Ohio law stipulates guidelines for courts and child support agencies to use when determining the outcome of child support orders. Matters such as economic tables, parenting time, and health insurance coverage are all outlined in code but have not been updated since 1992. With the support of the Ohio Department of Job and Family Services and several county child support enforcement agencies, the bill aims to modernize and streamline the child support payment process.

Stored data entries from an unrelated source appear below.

(* ===== verification/Server.v ===== *)
(** * The simulator server: [include/imlp/server.hpp] and [src/server.cpp].

    [handle] is the whole handler.  [serve] is the specification of what a
    decoded request does to the memory and which frame answers it. *)

From S2P Require Import Prelude Types BigEndian Crc Codec Memory.

(** ** Data *)

Module ServerPolicy.
Record t : Set := mk {
  writes_enabled : bool;
  write_allow_begin : Z;
  write_allow_end : Z;
}.

(** The default member initialisers. *)
Definition default : t := mk false 0x0100 0x07FF.

Definition wf (p : t) : Prop :=
  0 <= write_allow_begin p < 2 ^ 32 /\ 0 <= write_allow_end p < 2 ^ 32.
End ServerPolicy.

Module ServerEvent.
Record t : Set := mk {
  request_decoded : bool;
  request_id : Z;
  status : Status.t;
  detail : string;
}.
End ServerEvent.

Module HandleResult.
Record t : Set := mk { response : list byte; event : ServerEvent.t }.
End HandleResult.

(** ** The handler of the source *)

Definition text_payload (text : string) : Exec (list byte) :=
  let text := chars text in
  let length := Z.min (zlen text) maximum_payload_size in
  r ← for_loop (Z.to_nat length) 0 length 1
        (fun index bytes =>
           c ← vec_at text index;
           Done (inl (bytes ++ [to_byte (char_value c)]))) [];
  match r with
  | inl bytes => Done bytes
  | inr returned => match (returned : Empty_set) with end
  end.

Module MemoryServer.
Record t : Set := mk { policy_ : ServerPolicy.t; memory_ : MemoryMap.t }.

Definition construct (policy : ServerPolicy.t) : Exec t :=
  memory ← MemoryMap.construct;
  Done (mk policy memory).

Definition memory (s : t) : MemoryMap.t := memory_ s.

Definition write_is_allowed (s : t) (address length : Z) : bool :=
  let p := policy_ s in
  if (length =? 0) || (address <? ServerPolicy.write_allow_begin p) ||
     (ServerPolicy.write_allow_end p <? address) then false
  else
    let available := u64 (u64 (ServerPolicy.write_allow_end p - address) + 1) in
    length <=? available.

Definition make_response (request : Frame.t) (opcode : Opcode.t) (status : Status.t)
    (payload : list byte) (detail : string) : HandleResult.t :=
  let response := {|
    Frame.version := protocol_version;
    Frame.opcode := opcode;
    Frame.flags := response_flag;
    Frame.request_id := Frame.request_id request;
    Frame.address := Frame.address request;
    Frame.status := status;
    Frame.payload := payload |} in
  let encoded := encode response in
  if negb (EncodeResult.to_bool encoded) then
    HandleResult.mk []
      (ServerEvent.mk true (Frame.request_id request) Status.internal_error
         "response_encoding_failed")
  else
    HandleResult.mk (EncodeResult.bytes encoded)
      (ServerEvent.mk true (Frame.request_id request) status detail).

Definition handle (s : t) (request_bytes : list byte) : Exec (HandleResult.t * t) :=
  decoded ← decode request_bytes;
  match DecodeResult.to_bool decoded, DecodeResult.frame decoded with
  | true, Some request =>
      if bool_decide (Frame.opcode request = Opcode.read_request) then
        b0 ← vec_at (Frame.payload request) 0;
        b1 ← vec_at (Frame.payload request) 1;
        let length := Z.lor (usize (Z.shiftl (to_integer b0) 8)) (to_integer b1) in
        result ← MemoryMap.read (memory_ s) (Frame.address request) length;
        if MemoryResult.to_bool result then
          Done (make_response request Opcode.data_response Status.ok
                  (MemoryResult.data result) "read_ok", s)
        else
          payload ← text_payload "read_rejected";
          Done (make_response request Opcode.error_response (MemoryResult.status result)
                  payload "read_rejected", s)
      else if bool_decide (Frame.opcode request = Opcode.write_request) then
        if negb (ServerPolicy.writes_enabled (policy_ s)) then
          payload ← text_payload "write_disabled";
          Done (make_response request Opcode.error_response Status.write_disabled
                  payload "write_disabled", s)
        else if negb (write_is_allowed s (Frame.address request)
                        (zlen (Frame.payload request))) then
          payload ← text_payload "outside_write_allowlist";
          Done (make_response request Opcode.error_response Status.access_denied
                  payload "outside_write_allowlist", s)
        else
          '(status, memory) ← MemoryMap.write (memory_ s) (Frame.address request)
                                (Frame.payload request);
          let s := mk (policy_ s) memory in
          if bool_decide (status <> Status.ok) then
            payload ← text_payload "memory_write_rejected";
            Done (make_response request Opcode.error_response status
                    payload "memory_write_rejected", s)
          else
            Done (make_response request Opcode.write_acknowledgement Status.ok [] "write_ok", s)
      else
        payload ← text_payload "request_opcode_required";
        Done (make_response request Opcode.error_response Status.bad_request
                payload "request_opcode_required", s)
  | _, _ =>
      Done (HandleResult.mk []
              (ServerEvent.mk false 0 Status.bad_request
                 (codec_error_name (DecodeResult.error decoded))), s)
  end.

Definition wf (s : t) : Prop := ServerPolicy.wf (policy_ s) /\ MemoryMap.wf (memory_ s).
End MemoryServer.

(** ** Specification *)

(** The interval [a, a+n) is non-empty and inside the inclusive allowlist. *)
Definition in_allowlist (p : ServerPolicy.t) (a n : Z) : bool :=
  (0 <? n) && (ServerPolicy.write_allow_begin p <=? a) &&
  (a + n - 1 <=? ServerPolicy.write_allow_end p).

(** What the server decides about a decoded request: status, event detail,
    response payload and the memory afterwards. *)
Record Verdict : Set := {
  decided_status : Status.t;
  decided_detail : string;
  decided_payload : list byte;
  decided_memory : MemoryMap.t;
}.

Definition text_bytes (text : string) : list byte := to_byte ∘ char_value <$> chars text.

Definition reject (m : MemoryMap.t) (status : Status.t) (detail : string) : Verdict :=
  {| decided_status := status; decided_detail := detail;
     decided_payload := text_bytes detail; decided_memory := m |}.

Definition serve (p : ServerPolicy.t) (m : MemoryMap.t) (f : Frame.t) : Verdict :=
  let a := Frame.address f in
  match Frame.opcode f with
  | Opcode.read_request =>
      let n := be_value (Frame.payload f) in
      if bool_decide (read_status a n = Status.ok) then
        {| decided_status := Status.ok; decided_detail := "read_ok";
           decided_payload := bytes_at m a n; decided_memory := m |}
      else reject m (read_status a n) "read_rejected"
  | Opcode.write_request =>
      let n := zlen (Frame.payload f) in
      if negb (ServerPolicy.writes_enabled p) then
        reject m Status.write_disabled "write_disabled"
      else if negb (in_allowlist p a n) then
        reject m Status.access_denied "outside_write_allowlist"
      else if bool_decide (write_status a n = Status.ok) then
        {| decided_status := Status.ok; decided_detail := "write_ok";
           decided_payload := []; decided_memory := store m a (Frame.payload f) |}
      else reject m (write_status a n) "memory_write_rejected"
  | _ => reject m Status.bad_request "request_opcode_required"
  end.

(** The opcode of the answer, by the request's opcode and the decision. *)
Definition response_opcode (request : Opcode.t) (status : Status.t) : Opcode.t :=
  if bool_decide (status = Status.ok) then
    match request with
    | Opcode.read_request => Opcode.data_response
    | _ => Opcode.write_acknowledgement
    end
  else Opcode.error_response.

(** The answer echoes request ID and address. *)
Definition response_frame (f : Frame.t) (d : Verdict) : Frame.t :=
  Frame.mk 1 (response_opcode (Frame.opcode f) (decided_status d)) 1
    (Frame.request_id f) (Frame.address f) (decided_status d) (decided_payload d).

Definition answer (f : Frame.t) (d : Verdict) : HandleResult.t :=
  HandleResult.mk (wire (response_frame f d))
    (ServerEvent.mk true (Frame.request_id f) (decided_status d) (decided_detail d)).

(** What [handle] answers: the event, the response and the state afterwards. *)
Definition handle_spec (s : MemoryServer.t) (bytes : list byte)
    : HandleResult.t * MemoryServer.t :=
  let decoded := decode_by_validation bytes in
  match DecodeResult.frame decoded with
  | None =>
      (HandleResult.mk [] (ServerEvent.mk false 0 Status.bad_request
         (codec_error_name (DecodeResult.error decoded))), s)
  | Some f =>
      let d := serve (MemoryServer.policy_ s) (MemoryServer.memory_ s) f in
      (answer f d, MemoryServer.mk (MemoryServer.policy_ s) (decided_memory d))
  end.

(** ** The parts of the handler *)

Lemma text_payload_spec text : text_payload text = Done (take 256 (text_bytes text)).
Proof.
  unfold text_payload. set (l := chars text).
  set (n := Z.min (zlen l) maximum_payload_size).
  assert (Hn : 0 <= n <= 256)
    by (pose proof (zlen_nonneg l); unfold n, maximum_payload_size; lia).
  pose proof (for_loop_collect (R := Empty_set) (fun c => to_byte (char_value c))
                (Z.to_nat n) [] l n []) as H.
  change (zlen []) with 0 in H. cbn [app] in H.
  rewrite H by (rewrite ?zlen_nil; unfold n, maximum_payload_size; lia).
  cbn [mbind exec_bind]. f_equal. unfold text_bytes. fold l. rewrite Z.sub_0_r.
  rewrite <-fmap_take. unfold n, maximum_payload_size, zlen.
  destruct (decide (length l <= 256)%nat).
  - rewrite !take_ge by lia. done.
  - by rewrite Z.min_r by lia.
Qed.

The bill includes the following provisions:


• Updates the economic tables used to calculate child support payments, ensuring that child support orders are appropriate across the various income levels
• Modernizes healthcare coverage guidelines through various changes, including aligning parental responsibilities with the Affordable Care Act
• Creates a standard deduction for child support payments when a parent has multiple orders, with the goal of equalizing orders and treating all children the same
• Caps the allowable credit for shared childcare expenses at the statewide average
• Implements a parenting time adjustment to standard child support orders to take into account the amount of time a non-custodial parent spends with their child


“It has taken multiple General Assemblies to fix Ohio’s quarter-century-old child support guidelines, but I am proud to announce today that the wait is over, as HB 366 has cleared both chambers of the legislature and is now headed to Governor Kasich’s desk for his signature,” Gavarone said. “Many families across the state are impacted by the child support system, so I feel great that we are going to give them a little more peace of mind by ensuring that more reliable and consistent payments are being made and received.”


House Bill 366, which is a Buckeye Pathway bill, passed the Ohio House in March with bipartisan support. The bill passed through the Senate with minor, technical amendments, which were today concurred upon by the House. House Bill 366 now heads to the desk of Governor Kasich.